Twitter was a bad idea. A stripped-down social networking site in a crowded
marketplace ... unlikely to succeed. But succeed it did. Now it's a wonderful
idea. But making a twitter clone now ... bad idea.

Now, a twitter clone with a 2 character limit, that's not a bad idea. That's a
stupid idea.

I take on bad idea projects all the time, albeit with a warning to the client.
I refuse to take on stupid ideas. I don't do crazy.

------
psyklic
I see my job as not to just deliver a product, but to help my client be
successful. If I do not believe that my help will help make my client
successful -- e.g. make money, get investment, or satisfy a contract with one
of their customers -- then I typically pass. An idea validation project is not
good or bad by itself, but it is often followed with other problems with the
project. For example, I have had first-hand experience with the following:

\+ If a project is unsuccessful in a business sense, many clients will blame
you, even if you deliver a perfect product.

\+ If a client is bootstrapping with his own money (or friends/family), then
the client will often try to get as much out of you as possible for as little
as possible.

\+ If a client does not listen to your recommendations and you feel it is
irrational, you may find the client hard to work with.

\+ If a client wants a "kitchen sink" product and often tells you things will
be "easy", then the client may have unrealistic expectations for you too
and/or continually want revisions.

Note that the core problem with many of these is that the client has a small
budget and/or does not respect your time/work. If you can ensure that these
are not problems, it is probably safe to proceed hourly/weekly but not for a
flat rate.

------
twic
Lay the cards on the table, and let him make the decision. It's not your
responsibility, as a developer or as a decent human being, to stop other
people making bad decisions. Indeed, making bad decisions is a vital part of a
full life experience.

I'm reminded of the words of Daniel Kish, a blind man who has struggled
against the wrap-them-in-cotton-wool approach generally taken in the raising
of blind children:

> Running into a pole is a drag, but never being allowed to run into a pole is
> a disaster. [1]

Tell him about the pole, and about the pain of running into poles, but if he
choses to run, don't try to stop him.

[1] [http://www.mensjournal.com/article/print-view/the-blind-
man-...](http://www.mensjournal.com/article/print-view/the-blind-man-who-
taught-himself-to-see-20120504)

------
matthewmacleod
I've had exactly this issue in the past - worse in that the client was also
arranging for third-party design and UX, and we were just to put together the
technical solution.

Honestly, the best you can offer is advice - it's worth highlighting any
particular problem areas that you may be able to help solve as part of the
technical process.

However, at the end of the day, this guy's probably going to go ahead and
build this app regardless of whether or not you agree to take it on. So the
choice is a) it doesn't work, and you get the money or b) it doesn't work, and
someone else gets the money. Sure, if there are going to be long-term
ramification for you, of the "Hey, aren't you that guy who developed that
awful website" kind, then maybe think twice. But it's realistically not your
job to validate business ideas, and it's better not to even start down that
road - because you'll end up sharing responsibility.

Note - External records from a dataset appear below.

(* ===== verification/VfsThm.v ===== *)
(** * Clients of the virtual file system layer, on SFS and the devices

    A client is any program that calls the operations on path names and decides by their answers
    what to call next.  Its run on the code is a run on path names alone: file systems, the current
    directory, the boot file system and the files the client has open. *)

From S2P Require Import Prelude StateM Heap KArray Coremap KState Thread ThreadSpec ThreadHeap Owned Synch SynchSpec.
From S2P Require Import ProcSpec Uio SfsDisk Sfs SfsVolume Vfs VfsLaws VfsSpec VfsOps VfsDevs.

Inductive vcmd :=
  | VOpen (path : list Z) (flags : Z)
  | VClose (p : Z)
  | VRemove (path : list Z)
  | VMkdir (path : list Z)
  | VRmdir (path : list Z)
  | VSymlink (contents path : list Z)
  | VRename (path1 path2 : list Z)
  | VLink (path1 path2 : list Z)
  | VReadlink (path : list Z) (u : uio)
  | VChdir (path : list Z)
  | VClearcurdir
  | VGetcwd (u : uio)
  | VSetbootfs (name : list Z)
  | VClearbootfs
  | VSync
  | VUnmount (name : list Z)
  | VUnmountall.

(** The code, the vnode of an opened file and the transfer. *)
Inductive vans := VAns (e p : Z) (u : option uio).
Abbreviation vcode e := (VAns e NULL None).

Section client.
Context {H E : Type} `{VnodesLaws H E}.
Variable U : usermem.
Implicit Types (c : vcfg) (R : list vref) (M : gset Z) (a : fsys).

Definition run_vcmd (x : vcmd) : stm (kst H (vfs E)) vans :=
  match x with
  | VOpen path flags => '(e, p) ← vfs_open path flags; mret (VAns e p None)
  | VClose p => _ ← vfs_close p; mret (vcode 0)
  | VRemove path => e ← vfs_remove path; mret (vcode e)
  | VMkdir path => e ← vfs_mkdir path; mret (vcode e)
  | VRmdir path => e ← vfs_rmdir path; mret (vcode e)
  | VSymlink t path => e ← vfs_symlink t path; mret (vcode e)
  | VRename p1 p2 => e ← vfs_rename p1 p2; mret (vcode e)
  | VLink p1 p2 => e ← vfs_link p1 p2; mret (vcode e)
  | VReadlink path u => '(e, u') ← vfs_readlink path u; mret (VAns e NULL (Some u'))
  | VChdir path => e ← vfs_chdir path; mret (vcode e)
  | VClearcurdir => e ← vfs_clearcurdir; mret (vcode e)
  | VGetcwd u => '(e, u') ← vfs_getcwd U u; mret (VAns e NULL (Some u'))
  | VSetbootfs nm => e ← vfs_setbootfs nm; mret (vcode e)
  | VClearbootfs => _ ← vfs_clearbootfs; mret (vcode 0)
  | VSync => e ← vfs_sync; mret (vcode e)
  | VUnmount nm => e ← vfs_unmount nm; mret (vcode e)
  | VUnmountall => e ← vfs_unmountall; mret (vcode e)
  end.

(** The state that a client sees. *)
Record vstate := VState { vs_cfg : vcfg; vs_refs : list vref; vs_fs : fsys }.

Inductive vspec : vstate → vcmd → vans → vstate → Prop :=
  | vs_open c R a path flags e p o a' : opened c R a path flags e o a' →
      vspec (VState c R a) (VOpen path flags) (VAns e p None) (VState c (opened_refs e p o R) a')
  | vs_close c R a p f o R' a' : R ≡ₚ Ref p f o true :: R' → drops a (r_oid <$> own c ++ R') (f, o) a' →
      vspec (VState c R a) (VClose p) (vcode 0) (VState c R' a')
  | vs_remove c R a path e a' : at_dir c R a path (λ held d nm, DRemove d nm held) e a' → vspec (VState c R a) (VRemove path) (vcode e) (VState c R a')
  | vs_mkdir c R a path e a' : at_dir c R a path (λ _, DMkdir) e a' → vspec (VState c R a) (VMkdir path) (vcode e) (VState c R a')
  | vs_rmdir c R a path e a' : at_dir c R a path (λ _, DRmdir) e a' → vspec (VState c R a) (VRmdir path) (vcode e) (VState c R a')
  | vs_symlink c R a t path e a' : at_dir c R a path (λ _ d nm, DSymlink d nm t) e a' →
      vspec (VState c R a) (VSymlink t path) (vcode e) (VState c R a')
  | vs_rename c R a p1 p2 e a' : renames c a p1 p2 e a' → vspec (VState c R a) (VRename p1 p2) (vcode e) (VState c R a')
  | vs_link c R a p1 p2 e a' : links c R a p1 p2 e a' → vspec (VState c R a) (VLink p1 p2) (vcode e) (VState c R a')
  | vs_readlink c R a path u e u' a' : reads_link c R a path e a' →
      vspec (VState c R a) (VReadlink path u) (VAns e NULL (Some u')) (VState c R a')
  | vs_chdir c R a path e c' a' : changes_dir c R a path e c' a' → vspec (VState c R a) (VChdir path) (vcode e) (VState c' R a')
  | vs_clearcurdir c R a : vspec (VState c R a) VClearcurdir (vcode 0) (VState (set_cwd None c) R a)
  | vs_getcwd c R a u e u' : tells_cwd c a u e u' →
      vspec (VState c R a) (VGetcwd u) (VAns e NULL (Some u')) (VState c R a)
  | vs_setbootfs c R a nm e c' a' : sets_boot c R a nm e c' a' → vspec (VState c R a) (VSetbootfs nm) (vcode e) (VState c' R a')
  | vs_clearbootfs c R a : vspec (VState c R a) VClearbootfs (vcode 0) (VState (set_boot None c) R a)
  | vs_sync c R a : vspec (VState c R a) VSync (vcode 0) (VState c R a)
  | vs_unmount c R a nm e c' a' : unmounts c R a nm e c' a' → vspec (VState c R a) (VUnmount nm) (vcode e) (VState c' R a')
  | vs_unmountall c R a c' a' : unmounts_all c a c' a' → vspec (VState c R a) VUnmountall (vcode 0) (VState c' R a').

Just make sure that you're paid before launch!

------
iamben
"I'm not sure that in all good conscience I can take on a project that is
going to cost him a lot of money and not be successful."

Love this attitude. There are too many people who simply don't care.

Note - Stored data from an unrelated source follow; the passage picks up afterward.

Lemma formatResponse_vocabulary (drawOpening drawClosing : nat)
    (response : CulturalResponse) :
  hasTeluguWord (content response) = true
  \/ (teluguWords response <> []
      /\ Forall (fun x => In (toLowerCase x) vocabulary) (teluguWords response)) ->
  hasTeluguWord (formatResponse drawOpening drawClosing response) = true.
Proof.
  intros [H | [Hne Hall]]; unfold formatResponse; cbv zeta.
  - unfold hasTeluguWord in H. apply List.existsb_exists in H.
    destruct H as (w & Hin & H).
    apply (hasTeluguWord_intro w); [exact Hin|].
    apply formatted_keeps_word; [now apply vocabulary_keptWord|].
    apply ensureTeluguIntegration_word, addCulturalOpening_word. exact H.
  - pose proof (ensureTeluguIntegration_supplied
                  (addCulturalOpening drawOpening (content response)
                     (region response))
                  (teluguWords response) Hne) as H.
    apply List.existsb_exists in H. destruct H as (x & Hx & H).
    rewrite Forall_forall in Hall. specialize (Hall x).
    assert (Hin : In (toLowerCase x) vocabulary)
      by (apply Hall; now apply list_elem_of_In).
    apply (hasTeluguWord_intro (toLowerCase x)); [exact Hin|].
    apply formatted_keeps_word; [now apply vocabulary_keptWord | exact H].
Qed.

(** *** Denylisted terms are not introduced *)

Lemma startsWithCI_letter (s : string) (x : ascii) (v : string) :
  isLower x = true ->
  startsWithCI s (String x v) = true ->
  exists c s', s = String c s' /\ lowerChar c = x /\ isLetter c = true
               /\ startsWithCI s' v = true.
Proof.
  intros Hx H. apply startsWithCI_inv in H. destruct H as (c & s' & -> & Hc & H).
  exists c, s'. repeat split; try assumption.
  rewrite <- Hc in Hx. now apply lower_letter in Hx.
Qed.

Lemma letter_facts (c : ascii) :
  isLetter c = true ->
  isSpace c = false /\ isPunct c = false /\ isWordChar c = true.
Proof. destruct c as [[] [] [] [] [] [] [] []]; cbn; intros H; try discriminate H; repeat split. Qed.

Section WordReflected.

Variable t : string.
Hypothesis t_nonempty : t <> "".
Hypothesis t_letters : allChars isLower t = true.

Lemma hasWord_head_inv (c : ascii) (s : string) :
  hasWord t (String c s) = true ->
  (isLetter c = true
   /\ exists x v, t = String x v /\ lowerChar c = x /\ startsWithCI s v = true
                  /\ allChars isLower v = true)
  \/ hasWord t s = true.
Proof.
  rewrite hasWord_unfold. intros H. apply orb_true_iff in H.
  destruct H as [H|H]; [left | now right].
  destruct t as [|x v] eqn:Et; [congruence|].
  cbn [allChars] in t_letters. apply andb_true_iff in t_letters.
  destruct t_letters as [Hx Hv].
  apply (startsWithCI_letter _ _ _ Hx) in H.
  destruct H as (c' & s' & E & Hc & Hl & H). injection E as <- <-.
  split; [exact Hl|]. now exists x, v.
Qed.
(* ===== verification/GoFloat.v ===== *)
(** * Floating point of the Go language and [strconv]

    A [float64] is a [spec_float] at precision 53 and exponent bound 1024.
    [ParseFloat] and [FormatFloat] are written with exact integer arithmetic:
    the library's fast paths all return the correctly rounded value and the
    shortest decimal, which is what these definitions compute. *)

From stdpp Require Import base list strings.
From Stdlib Require Import ZArith Lia Strings.Byte Floats.SpecFloat.
From S2P Require Import Prelude GoStrings.

Abbreviation float64 := spec_float.

(** ** Arithmetic and comparison *)

Definition fprec : Z := 53.
Definition femax : Z := 1024.
Definition float_of_int (z : Z) : float64 := binary_normalize fprec femax z 0 false.
Definition fadd : float64 -> float64 -> float64 := SFadd fprec femax.
Definition fsub : float64 -> float64 -> float64 := SFsub fprec femax.
Definition fmul : float64 -> float64 -> float64 := SFmul fprec femax.
Definition fdiv : float64 -> float64 -> float64 := SFdiv fprec femax.
Definition flt : float64 -> float64 -> bool := SFltb.
Definition fle : float64 -> float64 -> bool := SFleb.
Definition feq : float64 -> float64 -> bool := SFeqb.
Definition fzero : float64 := S754_zero false.
Definition fone : float64 := float_of_int 1.

(** Integer part, towards zero. *)
Definition ftrunc (x : float64) : option Z :=
  match x with
  | S754_zero _ => Some 0
  | S754_finite s m e =>
    let a := if 0 <=? e then Z.pos m * 2 ^ e else Z.pos m / 2 ^ (- e) in
    Some (if s then - a else a)
  | _ => None
  end.

(** [int64(x)]: truncation; out of range and NaN give the smallest value, as
    the amd64 conversion does. *)
Definition int64_of_float (x : float64) : Z :=
  match ftrunc x with
  | Some z => if in_int64 z then z else int64_min
  | None => int64_min
  end.

(** ** [strconv.ParseFloat] *)


Definition hex_digit (b : byte) : option Z :=
  match digit_val b with
  | Some d => Some d
  | None => let l := lower_byte b in if in_range 97 102 l then Some (b2z l - 87) else None
  end.

(** Mantissa read so far: value, digits after the point, flags. *)
Record mant := mkMant { mn_val : Z; mn_frac : Z; mn_dot : bool; mn_digits : bool; mn_under : bool }.

Fixpoint scan_mant (hex : bool) (s : str) (m : mant) : mant * str :=
  match s with
  | [] => (m, [])
  | c :: s' =>
    if beqb c x5f then scan_mant hex s' (mkMant (mn_val m) (mn_frac m) (mn_dot m) (mn_digits m) true)
    else if beqb c x2e then
      if mn_dot m then (m, s)
      else scan_mant hex s' (mkMant (mn_val m) (mn_frac m) true (mn_digits m) (mn_under m))
    else match (if hex then hex_digit c else digit_val c) with
         | Some d =>
           scan_mant hex s' (mkMant (mn_val m * (if hex then 16 else 10) + d)
             (if mn_dot m then mn_frac m + 1 else mn_frac m) (mn_dot m) true (mn_under m))
         | None => (m, s)
         end
  end.

(** Exponent digits; the value stops growing at five digits. *)
Fixpoint scan_exp (s : str) (e : Z) (under : bool) : Z * bool * str :=
  match s with
  | [] => (e, under, [])
  | c :: s' =>
    if beqb c x5f then scan_exp s' e true
    else match digit_val c with
         | Some d => scan_exp s' (if e <? 10000 then e * 10 + d else e) under
         | None => (e, under, s)
         end
  end.

Inductive under_saw := SawStart | SawDigit | SawUnder | SawOther.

I agree with many others on this thread, lay the cards on the table (if
possible with examples of your own apps and difficulties they've faced) and
let him choose. Potentially also point him in the direction of a marketing/pr
firm that may be able to help (ideally someone you're friendly with and can
talk to beforehand). That way you're increasing the chances for him, reducing
blame for yourself and paying forward with some work for a friend.

Good luck!

------
aepearson
We deal with this sort of thing all the time. The best move, I think, would be
to be very upfront about how competitive the particular market is and your
thoughts on that. And be VERY clear about the scope and what he's getting from
you. onion2k is right - when he's not getting the traffic he imagined, you're
gonna be on the hook for the "fixes" necessary to make that happen.

------
contactmatts
The reason you are even asking this question on HN shows some moral obligation
that you feel to do what is "right" in this case; whatever "right" may be to
you. Due to this, I would present your concerns to him, and then accept the
work if you feel comfortable with it.

A project like this seems to warrant an Agile approach; mitigating risk for
both yourself and the client.

------
kvgr
Me and my colleagues have created a company around validating clients ideas.
So far we had some small projects and now are working on a bigger one. To tell
you the truth it is fun, but it is more responsibility. The business part is
the hardest, and takes more time then we thought.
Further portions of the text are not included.